All I have to say to that is this:
In Al Groh’s 8 years here, Virginia lost 5 games-or-more in 7 of those years. In the other year, UVa lost 4 games. So in my opinion, Al Groh has not even had a good year yet! To me, a good year would be a 9-3 regular season. If that’s as good as UVa can do, I’d have no complaints.
But Groh has averaged over 5 losses-a-year since he’s been at UVa, which is more than Welsh did. I’d be the first to point out that our stadium seats 40,000 less than the big-time schools we have to recruit against, and that Virginia Tech has had an indoor football facility for 30 years, while we’re just now talking of building one.
I don’t want us to lower academic standards. I feel that we have lowered them for Groh’s benefit! I could be wrong.
I am not a real fan?? I haven’t missed a UVA home game in 29 years. I go to away games and bowl games. I am as real as you can get!
so called “Wahooforeternity” perfectly illustrates what’s wrong with UVA football. The best he can do is attack another another poster and cry about how much he has spent. All coaches are second guessed by fans and by sportswriters and in some cases deservedly so. Coaches don’t throw interceptions, fumble the ball, allow a 100 yard return, throw 69 yard TD’s, or put up 34 points in a game or play in the heat and humidity of Mississippi.
tcbflash77, neither you or eternalhoo are the voice of Cavalier Nation also. i bet you 2 that my words, feelings, and expectations are more in tune with Cavalier Nation than your’s and eternalhoo. tcbflash77 and eternalhoo needs to be more concerned about proving that they are more than fake Wahoo fans. fans like tcbflash77 and eternalhoo are the butt of national jokes that UVA don’t have real fans. eternalhoo it’s quite simple, if you don’t do your job you don’t get to keep your job. groh’s job is to win football games. tcbflash77, if UVA go 0-6 let see how many fans will be on the sinking ship with you. now, i’ll support this team for life if it’s 0-12 or 12-0 but as a fan, i expect this team to do all it can to compete and win. i don’t care if i have to tell that to a Cornhusker, a Trojan, a Buckeye, a Gator, or a fake Wahoo, i’m passionate about UVA Athletics, i take them seriously, i want them to be nationally respected, championship caliber, winning teams.
Eternal Hoo wrote: “It is time for true UVA fans to STOP blaming Groh and putting his job in jeopardy…“
You are delusional if you think “the fans” are putting Groh’s job in jeopardy.

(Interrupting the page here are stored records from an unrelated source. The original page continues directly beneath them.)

Lemma angle_to_level_truncates_witness :
  angle_to_level board 200 (Some (calibrated 1000 2000 65535)) <= 65535 /\
  angle_to_level board 200 (Some (calibrated 1000 2000 65535)) = 6553.
Proof.
  destruct (proj2 (proj2 (angle_to_level_truncates board 200))
              (calibrated 1000 2000 65535)) as [_ H].
  destruct (H eq_refl) as (B & T).
  split; [exact B|].
  edestruct T as (_ & _ & E).
  - vm_compute. reflexivity.
  - vm_compute. discriminate.
  - vm_compute. reflexivity.
  - rewrite E. vm_compute. reflexivity.
Defined.

(** C2 fails as stated: for the default calibration and wrap value 65535
    the exact levels for 0 and 180 degrees are 3276.8 and 6553.6; the code
    returns 3276 and 6553, the nearest integers are 3277 and 6554. *)
Lemma angle_to_level_not_rounded :
  angle_to_level board 0 (Some (calibrated 1000 2000 65535)) = 3276 /\
  claimed_level 0 (calibrated 1000 2000 65535) = 3277 /\
  angle_to_level board 180 (Some (calibrated 1000 2000 65535)) = 6553 /\
  claimed_level 180 (calibrated 1000 2000 65535) = 6554 /\
  angle_to_level board 0 (Some (calibrated 1000 2000 65535)) <>
  claimed_level 0 (calibrated 1000 2000 65535).
Proof.
  repeat split; try (vm_compute; reflexivity).
  vm_compute. discriminate.
Qed.

Lemma round32_mono a b k :
  (emin <= k < emax)%Z -> (0 <= a)%Q -> (a <= b)%Q -> (b <= pow2 k)%Q ->
  round32 a = Fnum (rndq a) /\ round32 b = Fnum (rndq b) /\
  (0 <= rndq a)%Q /\ (rndq a <= rndq b)%Q /\ (rndq b <= pow2 k)%Q.
Proof.
  intros Hk H0 Hab Hb.
  pose proof (pow2_pos k) as P.
  assert (Z0 : rndq 0 = 0%Q) by reflexivity.
  repeat split.
  - apply round32_bounded with (k := k); auto. split; lra.
  - apply round32_bounded with (k := k); auto. split; lra.
  - rewrite <- Z0. apply rndq_mono; auto.
  - apply rndq_mono; auto.
  - rewrite <- (rndq_pow2 k) by lia. apply rndq_mono; auto.
Qed.

(** The value converted by [angle_to_level] is finite, not negative, and
    does not decrease with the angle. *)
Lemma level_float_mono servo a1 a2 :
  0 < min_pulse_us servo < max_pulse_us servo ->
  max_pulse_us servo <= 65535 -> 0 <= wrap_val servo <= 65535 ->
  0 <= a1 <= a2 -> a2 <= 180 ->
  exists q1 q2 : Q,
    level_float a1 servo = Fnum q1 /\ level_float a2 servo = Fnum q2 /\
    (0 <= q1)%Q /\ (q1 <= q2)%Q /\
    (max_pulse_us servo < 20000 -> (q2 < 65536)%Q).
Proof.
  intros Hmin Hmax Hwrap Ha Ha2. unfold level_float.
  destruct period_us_value as (pq & -> & Hpq).
  destruct (of_Z_exact a1 ltac:(lia)) as [-> E1].
  destruct (of_Z_exact a2 ltac:(lia)) as [-> E2].
  destruct (of_Z_exact (min_pulse_us servo) ltac:(lia)) as [-> Em].
  destruct (of_Z_exact (max_pulse_us servo - min_pulse_us servo) ltac:(lia))
    as [-> Ed].
  destruct (of_Z_exact (wrap_val servo + 1) ltac:(lia)) as [-> Ew].
  set (r1 := rndq (inject_Z a1)) in *. set (r2 := rndq (inject_Z a2)) in *.
  set (rm := rndq (inject_Z (min_pulse_us servo))) in *.
  set (rd := rndq (inject_Z (max_pulse_us servo - min_pulse_us servo))) in *.
  set (rw := rndq (inject_Z (wrap_val servo + 1))) in *.
  assert (B1 : (0 <= r1)%Q /\ (r1 <= r2)%Q /\ (r2 <= 180)%Q).
  { rewrite E1, E2. change 0%Q with (inject_Z 0). change 180%Q with (inject_Z 180).
    rewrite <- !Zle_Qle. lia. }
  assert (Bm : (0 <= rm)%Q /\ (rm <= 65535)%Q).
  { rewrite Em. change 0%Q with (inject_Z 0). change 65535%Q with (inject_Z 65535).
    rewrite <- !Zle_Qle. lia. }
  assert (Bd : (0 <= rd)%Q /\ (rd <= 65535)%Q).
  { rewrite Ed. change 0%Q with (inject_Z 0). change 65535%Q with (inject_Z 65535).
    rewrite <- !Zle_Qle. lia. }
  assert (Bw : (0 <= rw)%Q /\ (rw <= 65536)%Q).
  { rewrite Ew. change 0%Q with (inject_Z 0). change 65536%Q with (inject_Z 65536).
    rewrite <- !Zle_Qle. lia. }
  destruct B1 as (B1a & B1b & B1c). destruct Bm as [Bm1 Bm2].
  destruct Bd as [Bd1 Bd2]. destruct Bw as [Bw1 Bw2].
  (* angle / 180 *)
  unfold fdiv at 2 4. change (Qzero 180) with false. cbv iota.
  destruct (round32_mono (r1 / 180) (r2 / 180) 0 ltac:(unfold emin, emax; lia))
    as (-> & -> & T0 & T1 & T2).
  { apply Qle_shift_div_l; lra. }
  { apply Qmult_le_compat_r; [lra|]. apply Qlt_le_weak. reflexivity. }
  { change (pow2 0) with 1%Q. apply Qle_shift_div_r; lra. }
  change (pow2 0) with 1%Q in T2.
  set (t1 := rndq (r1 / 180)) in *. set (t2 := rndq (r2 / 180)) in *.
  (* ... * (max - min) *)
  unfold fmul at 2 4.
  destruct (round32_mono (t1 * rd) (t2 * rd) 16 ltac:(unfold emin, emax; lia))
    as (-> & -> & U0 & U1 & U2).
  { apply Qmult_le_0_compat; auto. }
  { apply Qmult_le_compat_r; auto. }
  { change (pow2 16) with 65536%Q. nra. }
  change (pow2 16) with 65536%Q in U2.
  set (u1 := rndq (t1 * rd)) in *. set (u2 := rndq (t2 * rd)) in *.
  (* min + ... *)
  unfold fadd.
  destruct (round32_mono (rm + u1) (rm + u2) 17 ltac:(unfold emin, emax; lia))
    as (-> & -> & S0 & S1 & S2).
  { lra. } { lra. } { change (pow2 17) with 131072%Q. lra. }
  change (pow2 17) with 131072%Q in S2.
  set (s1 := rndq (rm + u1)) in *. set (s2 := rndq (rm + u2)) in *.
  (* ... / period *)
  unfold fdiv.
  assert (Zp : Qzero pq = false).
  { unfold Qzero. destruct (Qeq_bool pq 0) eqn:E; auto.
    apply Qeq_bool_iff in E. rewrite Hpq in E. discriminate E. }
  rewrite Zp.
  destruct (round32_mono (s1 / pq) (s2 / pq) 3 ltac:(unfold emin, emax; lia))
    as (-> & -> & R0 & R1 & R2).
  { rewrite Hpq. apply Qle_shift_div_l; lra. }
  { rewrite Hpq. apply Qmult_le_compat_r; [lra|]. apply Qlt_le_weak. reflexivity. }
  { rewrite Hpq. change (pow2 3) with 8%Q. apply Qle_shift_div_r; lra. }
  change (pow2 3) with 8%Q in R2.
  set (x1 := rndq (s1 / pq)) in *. set (x2 := rndq (s2 / pq)) in *.
  (* ... * (wrap + 1) *)
  unfold fmul.
  destruct (round32_mono (x1 * rw) (x2 * rw) 19 ltac:(unfold emin, emax; lia))
    as (-> & -> & L0 & L1 & L2).
  { apply Qmult_le_0_compat; auto. }
  { apply Qmult_le_compat_r; auto. }
  { change (pow2 19) with 524288%Q. nra. }
  exists (rndq (x1 * rw)), (rndq (x2 * rw)).
  repeat split; auto.
  (* a pulse shorter than the period stays below the full count *)
  intros Hshort.
  assert (Xd : (rndq rd == rd)%Q).
  { rewrite (rndq_proper _ _ Ed). reflexivity. }
  assert (Hu : (u2 <= rd)%Q).
  { rewrite <- Xd. apply rndq_mono. nra. }
  destruct (of_Z_exact (max_pulse_us servo) ltac:(lia)) as [_ EM].
  assert (Hs : (s2 <= 19999)%Q).
  { apply Qle_trans with (rndq (inject_Z (max_pulse_us servo))).
    - apply rndq_mono. rewrite Em.
      apply Qle_trans with (inject_Z (min_pulse_us servo) + rd)%Q; [lra|].
      rewrite Ed, <- inject_Z_plus, <- Zle_Qle. lia.
    - rewrite EM. change 19999%Q with (inject_Z 19999).
      rewrite <- Zle_Qle. lia. }
  assert (Hc : (rndq (19999 # 20000) <= 16777215 # 16777216)%Q).
  { apply Qle_bool_iff. vm_compute. reflexivity. }
  assert (Hx : (x2 <= 16777215 # 16777216)%Q).
  { eapply Qle_trans; [|exact Hc]. apply rndq_mono.
    rewrite Hpq. apply Qle_shift_div_r; [reflexivity|].
    apply Qle_trans with 19999%Q; auto.
    apply Qle_bool_iff. vm_compute. reflexivity. }
  assert (Hl : (rndq (inject_Z 16777215 * pow2 (-8))
                == inject_Z 16777215 * pow2 (-8))%Q).
  { apply rndq_exact; [lia | unfold emin; lia]. }
  apply Qle_lt_trans with (inject_Z 16777215 * pow2 (-8))%Q;
    [|reflexivity].
  rewrite <- Hl. apply rndq_mono.
  apply Qle_trans with ((16777215 # 16777216) * 65536)%Q.
  - nra.
  - apply Qle_bool_iff. vm_compute. reflexivity.
Qed.

(** Where the level of the larger angle fits 16 bits, the level does not
    decrease with the angle, whatever the platform. *)
Lemma angle_to_level_monotone_in_range p servo a1 a2 :
  is_initialized servo = true ->
  0 < min_pulse_us servo < max_pulse_us servo ->
  max_pulse_us servo <= 65535 -> 0 <= wrap_val servo <= 65535 ->
  0 <= a1 <= a2 ->
  (forall q : Q,
     level_float (Z.min a2 180) servo = Fnum q -> (q < 65536)%Q) ->
  angle_to_level p a1 (Some servo) <= angle_to_level p a2 (Some servo).
Proof.
  intros Hi Hmin Hmax Hwrap Ha Hfit.
  rewrite !angle_to_level_eq by auto.
  destruct (level_float_mono servo (Z.min a1 180) (Z.min a2 180)
              Hmin Hmax Hwrap ltac:(lia) ltac:(lia))
    as (q1 & q2 & E1 & E2 & L0 & L1 & _).
  specialize (Hfit q2 E2). rewrite E1, E2.
  destruct (float_to_u16_in_range p q1 ltac:(lra) ltac:(lra)) as [-> _].
  destruct (float_to_u16_in_range p q2 ltac:(lra) ltac:(lra)) as [-> _].
  pose proof (Qfloor_resp_le q1 q2 L1). lia.
Qed.

(** That is the case of every calibration whose longest pulse is shorter
    than the period of 20000 us. *)
Lemma angle_to_level_monotone_short_pulse p servo a1 a2 :
  is_initialized servo = true ->
  0 < min_pulse_us servo < max_pulse_us servo ->
  max_pulse_us servo < 20000 -> 0 <= wrap_val servo <= 65535 ->
  0 <= a1 <= a2 ->
  angle_to_level p a1 (Some servo) <= angle_to_level p a2 (Some servo).
Proof.
  intros Hi Hmin Hmax Hwrap Ha.
  apply angle_to_level_monotone_in_range; auto; try lia.
  intros q Eq.
  destruct (level_float_mono servo (Z.min a1 180) (Z.min a2 180)
              Hmin ltac:(lia) Hwrap ltac:(lia) ltac:(lia))
    as (q1 & q2 & E1 & E2 & L0 & L1 & Hb).
  rewrite E2 in Eq. injection Eq as <-. apply Hb. exact Hmax.
Qed.
(** The first block of [SendNotification]: the URL the request goes to.
    [now] is [time.Now().UnixNano()]. *)
Definition signed_URL (now : Z) (target : Target) : URL :=
  let targetURL := TargetURL target in
  if bool_decide (Secret target ≠ EmptyString) then
    let timestamp := FormatInt10 (Z.quot now Millisecond) in
    let signature := signature_of (Secret target) timestamp in
    let qs := URL_Query targetURL in
    let qs := Values_Set qs "timestamp" timestamp in
    let qs := Values_Set qs "sign" signature in
    set_RawQuery targetURL (Values_Encode qs)
  else targetURL.

(** From [httpClient.Do] on: the deferred drain-and-close runs on every
    path once a response has been received. *)
Definition exchange (httpClient : Client) (httpReq : Request) : SendOutcome :=
  match httpClient httpReq with
  | Err err =>
      {| sent := [httpReq]; body_after := None;
         ret := Err (Wrap err "error sending notification to DingTalk") |}
  | OK resp =>
      let deferred (b : Body) := Close (drain b) in
      if bool_decide (StatusCode resp ≠ 200) then
        {| sent := [httpReq];
           body_after := Some (deferred (RespBody resp));
           ret := Err (UnacceptableResponseCode (StatusCode resp)) |}
      else
        let (decoded, rest) := json_Decode (unread (RespBody resp)) in
        let b := {| unread := rest; closed := closed (RespBody resp) |} in
        match decoded with
        | Err err =>
            {| sent := [httpReq]; body_after := Some (deferred b);
               ret := Err (Wrap err "error decoding response from DingTalk") |}
        | OK robotResp =>
            {| sent := [httpReq]; body_after := Some (deferred b);
               ret := OK robotResp |}
        end
  end.

(** The request both transports build for a URL and a body. *)
Definition post_request (u : URL) (body : bytes) : Request :=
  {| Method := "POST"; ReqURL := URL_String u;
     Header := {[ "Content-Type" := ["application/json"] ]};
     ReqBody := body |}.

Definition no_exchange (err : error) : SendOutcome :=
  {| sent := []; body_after := None; ret := Err err |}.

Definition SendNotification (now : Z) (notification : DingTalkNotification)
    (httpClient : Client) (target : Target) : SendOutcome :=
  let targetURL := signed_URL now target in
  match json_Marshal notification with
  | Err err => no_exchange (Wrap err "error encoding DingTalk request")
  | OK body =>
      match http_NewRequest "POST" (URL_String targetURL) body with
      | Err err => no_exchange (Wrap err "error building DingTalk request")
      | OK httpReq =>
          let httpReq := Header_Set httpReq "Content-Type" "application/json" in
          exchange httpClient httpReq
      end
  end.

Definition SendNotificationV2 (body : bytes) (httpClient : Client)
    (target : Target) : SendOutcome :=
  let targetURL := TargetURL target in
  match http_NewRequest "POST" (URL_String targetURL) body with
  | Err err => no_exchange (Wrap err "error building DingTalk request")
  | OK httpReq =>
      let httpReq := Header_Set httpReq "Content-Type" "application/json" in
      exchange httpClient httpReq
  end.

End Transport.

(** ** Specification predicates for the splitter *)

(** [m'] is [m] up to its alerts: the fields [Buildv2] never assigns are
    the same. *)
Definition same_frame (m m' : WebhookMessage) : Prop :=
  Status m' = Status m ∧ GroupLabels m' = GroupLabels m
  ∧ CommonLabels m' = CommonLabels m.

Section Coverage.

Variable json_Marshal : DingTalkNotification -> result bytes.

(** [batch] is the rendering of the message [m] restricted to its alerts
    [lo], ..., [hi - 1]. *)
Definition renders (r : DingNotificationBuilder) (m : WebhookMessage)
    (lo hi : nat) (batch : bytes) : Prop :=
  ∃ l, ResolvedTmpl json_Marshal r
         (set_Alerts m (slice (Alerts m) lo hi)) = OK (batch, l).

(** [batches] render consecutive, non-empty ranges of the alerts of [m]
    that start at [lo] and end with the last alert: from [lo = 0], the
    ranges partition the alert sequence in order. *)
Fixpoint covers (r : DingNotificationBuilder) (m : WebhookMessage)
    (lo : nat) (batches : list bytes) : Prop :=
  match batches with
  | [] => lo = length (Alerts m)
  | batch :: rest =>
      ∃ hi, (lo < hi ≤ length (Alerts m))%nat
            ∧ renders r m lo hi batch ∧ covers r m hi rest
  end.

(** The candidate sub-slices the loop of [Buildv2] assigns to [m.Alerts],
    in the order it assigns them. *)
Fixpoint Buildv2_candidates (r : DingNotificationBuilder) (alerts : list Alert)
    (indices : list nat) (st : LoopState) : list (list Alert) :=
  match indices with
  | [] => []
  | index :: rest =>
      slice alerts (lastIndex st) index ::
      match Buildv2_body json_Marshal r alerts index st with
      | (_, Some _) => []
      | (st', None) => Buildv2_candidates r alerts rest st'
      end
  end.

End Coverage.

(** ** The standard library on concrete inputs

    Instances of the standard-library functions the transports are
    parametric in, after the documents the Go packages implement:
    [crypto/sha256] (FIPS 180-4), [crypto/hmac] (RFC 2104),
    [encoding/base64] (RFC 4648) and the query functions of [net/url].
    They serve to evaluate the transports on concrete targets. *)

Module GoStd.

Definition byte_to_Z (b : byte) : Z := Z.of_N (Byte.to_N b).

Definition Z_to_byte (z : Z) : byte :=
  default x00 (Byte.of_N (Z.to_N (z mod 256))).

(** *** SHA-256 on 32-bit words *)

Definition word (x : Z) : Z := x mod 2 ^ 32.

Definition rotr (n x : Z) : Z :=
  Z.lor (Z.shiftr x n) (word (Z.shiftl x (32 - n))).

Definition Ch (x y z : Z) : Z :=
  Z.lxor (Z.land x y) (Z.land (Z.lxor x (2 ^ 32 - 1)) z).

Definition Maj (x y z : Z) : Z :=
  Z.lxor (Z.lxor (Z.land x y) (Z.land x z)) (Z.land y z).

Definition Sigma0 (x : Z) : Z :=
  Z.lxor (Z.lxor (rotr 2 x) (rotr 13 x)) (rotr 22 x).

Definition Sigma1 (x : Z) : Z :=
  Z.lxor (Z.lxor (rotr 6 x) (rotr 11 x)) (rotr 25 x).

Definition sigma0 (x : Z) : Z :=
  Z.lxor (Z.lxor (rotr 7 x) (rotr 18 x)) (Z.shiftr x 3).

Definition sigma1 (x : Z) : Z :=
  Z.lxor (Z.lxor (rotr 17 x) (rotr 19 x)) (Z.shiftr x 10).

(** The first 64 primes: the round constants are the fractional parts of
    their cube roots, the initial hash value those of the square roots of
    the first eight. *)
Definition primes : list Z :=
  [2; 3; 5; 7; 11; 13; 17; 19; 23; 29; 31; 37; 41; 43; 47; 53; 59; 61; 67; 71;
   73; 79; 83; 89; 97; 101; 103; 107; 109; 113; 127; 131; 137; 139; 149; 151;
   157; 163; 167; 173; 179; 181; 191; 193; 197; 199; 211; 223; 227; 229; 233;
   239; 241; 251; 257; 263; 269; 271; 277; 281; 283; 293; 307; 311].

(** The integer cube root of [x], built bit by bit from bit [bits - 1]. *)
Fixpoint cube_root (bits : nat) (x r : Z) : Z :=
  match bits with
  | O => r
  | S b =>
      let c := r + 2 ^ Z.of_nat b in
      cube_root b x (if c * c * c <=? x then c else r)
  end.

Definition round_constants : list Z :=
  Eval vm_compute in
    map (fun p => word (cube_root 36 (p * 2 ^ 96) 0)) primes.

Definition initial_hash : list Z :=
  Eval vm_compute in
    map (fun p => word (Z.sqrt (p * 2 ^ 64))) (take 8 primes).

(** The [n] low bytes of [x], most significant first. *)
Fixpoint be_bytes (n : nat) (x : Z) : bytes :=
  match n with
  | O => []
  | S k => Z_to_byte (Z.shiftr x (8 * Z.of_nat k)) :: be_bytes k x
  end.

Definition be_word (bs : bytes) : Z :=
  fold_left (fun acc b => acc * 256 + byte_to_Z b) bs 0.

Definition pad (message : bytes) : bytes :=
  let l := Z.of_nat (length message) in
  message ++ [x80] ++ repeat x00 (Z.to_nat ((55 - l) mod 64))
  ++ be_bytes 8 (8 * l).

Fixpoint chunks (count size : nat) (bs : bytes) : list bytes :=
  match count with
  | O => []
  | S k => take size bs :: chunks k size (drop size bs)
  end.

(** The message schedule, newest word first while it grows. *)
Fixpoint extend (n : nat) (w : list Z) : list Z :=
  match n with
  | O => w
  | S k =>
      extend k
        (word (sigma1 (nth 1 w 0) + nth 6 w 0 + sigma0 (nth 14 w 0)
               + nth 15 w 0) :: w)
  end.

Definition schedule (block : bytes) : list Z :=
  rev (extend 48 (rev (map be_word (chunks 16 4 block)))).

Definition round (s : list Z) (kw : Z * Z) : list Z :=
  match s with
  | [a; b; c; d; e; f; g; h] =>
      let t1 := h + Sigma1 e + Ch e f g + fst kw + snd kw in
      let t2 := Sigma0 a + Maj a b c in
      [word (t1 + t2); a; b; c; word (d + t1); e; f; g]
  | _ => s
  end.

Definition compress (h : list Z) (block : bytes) : list Z :=
  let s := fold_left round (combine round_constants (schedule block)) h in
  map (fun p => word (fst p + snd p)) (combine h s).

Definition sha256 (message : bytes) : bytes :=
  let p := pad message in
  concat (map (be_bytes 4)
            (fold_left compress (chunks (length p / 64) 64 p) initial_hash)).

(** *** HMAC *)

Definition xor_pad (c : Z) (key : bytes) : bytes :=
  map (fun b => Z_to_byte (Z.lxor (byte_to_Z b) c)) key.

Definition hmac_sha256 (key message : bytes) : bytes :=
  let k := if 64 <? len key then sha256 key else key in
  let k := k ++ repeat x00 (64 - length k) in
  sha256 (xor_pad 92 k ++ sha256 (xor_pad 54 k ++ message)).

(** *** Base64, standard alphabet with padding *)

Definition base64_digit (n : Z) : ascii :=
  nth (Z.to_nat n)
    (list_ascii_of_string
       "ABCDEFGHIJKLMNOPQRSTUVWXYZabcdefghijklmnopqrstuvwxyz0123456789+/")
    "="%char.

Fixpoint base64_chars (bs : list Z) : list ascii :=
  match bs with
  | a :: b :: c :: rest =>
      let n := a * 65536 + b * 256 + c in
      base64_digit (n / 262144) :: base64_digit (n / 4096 mod 64)
      :: base64_digit (n / 64 mod 64) :: base64_digit (n mod 64)
      :: base64_chars rest
  | [a; b] =>
      let n := a * 65536 + b * 256 in
      [base64_digit (n / 262144); base64_digit (n / 4096 mod 64);
       base64_digit (n / 64 mod 64); "="%char]
  | [a] => [base64_digit (a / 4); base64_digit (a mod 4 * 16);
            "="%char; "="%char]
  | [] => []
  end.

Definition base64_EncodeToString (bs : bytes) : string :=
  string_of_list_ascii (base64_chars (map byte_to_Z bs)).
(** * validate_server_config.py: the server.json validator and its reporter

    A shallow embedding of [validate_server_json] and [main] from
    [validate_server_config.py].  The document is whatever [json.load]
    returns, so the embedding starts with the Python values a JSON
    decoder can build and the handful of Python operations the script
    applies to them, each with the exception it raises on a value of
    the wrong type.  The two diagnostic lists the validator appends to
    are threaded explicitly; an exception discards them, as it does in
    Python where they are locals of the call.

    Text is Python's: a [str] is a sequence of code points, a lone
    surrogate included, since a JSON escape can produce one.  Two things
    the script does with text depend on the interpreter it runs on.
    [repr] escapes the characters from 128 up that the interpreter's
    Unicode tables do not count as printable; that table,
    [str.isprintable] on one character, is a variable of the
    development.  [print] encodes the line for the output stream; the
    stream is taken to be UTF-8 with the strict error handler, the
    interpreter's choice in a UTF-8 locale, so a line is written unless
    it holds a surrogate, and then [UnicodeEncodeError] is raised. *)

From Stdlib Require Import String Ascii List ZArith NArith Bool Arith Lia.
From Stdlib Require Import DecimalString DecimalNat.
From Stdlib Require Strings.Byte.
Import ListNotations.

(** * The program

    ** Text *)

(** A character is its code point, a [str] the list of its
    characters. *)
Definition char : Type := N.

Definition pystr : Type := list char.

(** Literals: ["abc"] is the [str] of the three characters; only ASCII
    text can be written this way. *)
Inductive literal : Type :=
| lit_nil
| lit_cons (c : N) (rest : literal).

Fixpoint literal_of_bytes (l : list Byte.byte) : option literal :=
  match l with
  | [] => Some lit_nil
  | b :: rest =>
      match literal_of_bytes rest with
      | Some r =>
          if N.ltb (Byte.to_N b) 128 then Some (lit_cons (Byte.to_N b) r) else None
      | None => None
      end
  end.

Fixpoint bytes_of_chars (s : literal) : option (list Byte.byte) :=
  match s with
  | lit_nil => Some []
  | lit_cons c rest =>
      match Byte.of_N c, bytes_of_chars rest with
      | Some b, Some l => if N.ltb c 128 then Some (b :: l) else None
      | _, _ => None
      end
  end.

(** The empty list is shown as a list. *)
Definition bytes_of_literal (s : literal) : option (list Byte.byte) :=
  match s with
  | lit_nil => None
  | _ => bytes_of_chars s
  end.

Declare Scope pystr_scope.
Delimit Scope pystr_scope with pystr.

#[warnings="-via-type-remapping,-via-type-mismatch"]
String Notation pystr literal_of_bytes bytes_of_literal
  (via literal mapping [[nil] => lit_nil, [cons] => lit_cons]) : pystr_scope.

Open Scope pystr_scope.

(** The characters of a [string] of the Standard Library, one per
    [ascii]; used for decimal numerals only. *)
Definition of_string (s : string) : pystr :=
  map N_of_ascii (list_ascii_of_string s).

(** [s == t] on two strs. *)
Fixpoint str_eqb (s t : pystr) : bool :=
  match s, t with
  | [], [] => true
  | c :: s', d :: t' => N.eqb c d && str_eqb s' t'
  | _, _ => false
  end.

(** [s.startswith(p)] on two strs. *)
Fixpoint str_prefix (p s : pystr) : bool :=
  match p with
  | [] => true
  | c :: p' =>
      match s with
      | [] => false
      | d :: s' => N.eqb c d && str_prefix p' s'
      end
  end.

I don’t see the fans recruiting, calling plays, or importing an offense without the personnel to run it.
“The fans” have more than supported Groh, but many of us are convinced that it’s time to cut bait. You can interpret that (and it seems that you are) as a lack of support for the student-athletes, but you couldn’t be more wrong. The student-athletes deserve much better coaching than they’re getting.
The English Department would never settle for mediocre teachers (and I’m willing to bet that somebody who uses a screen name like “Eternal Hoo” would tolerate it, either).
Neither should the Athletic Department. That’s all we’re saying.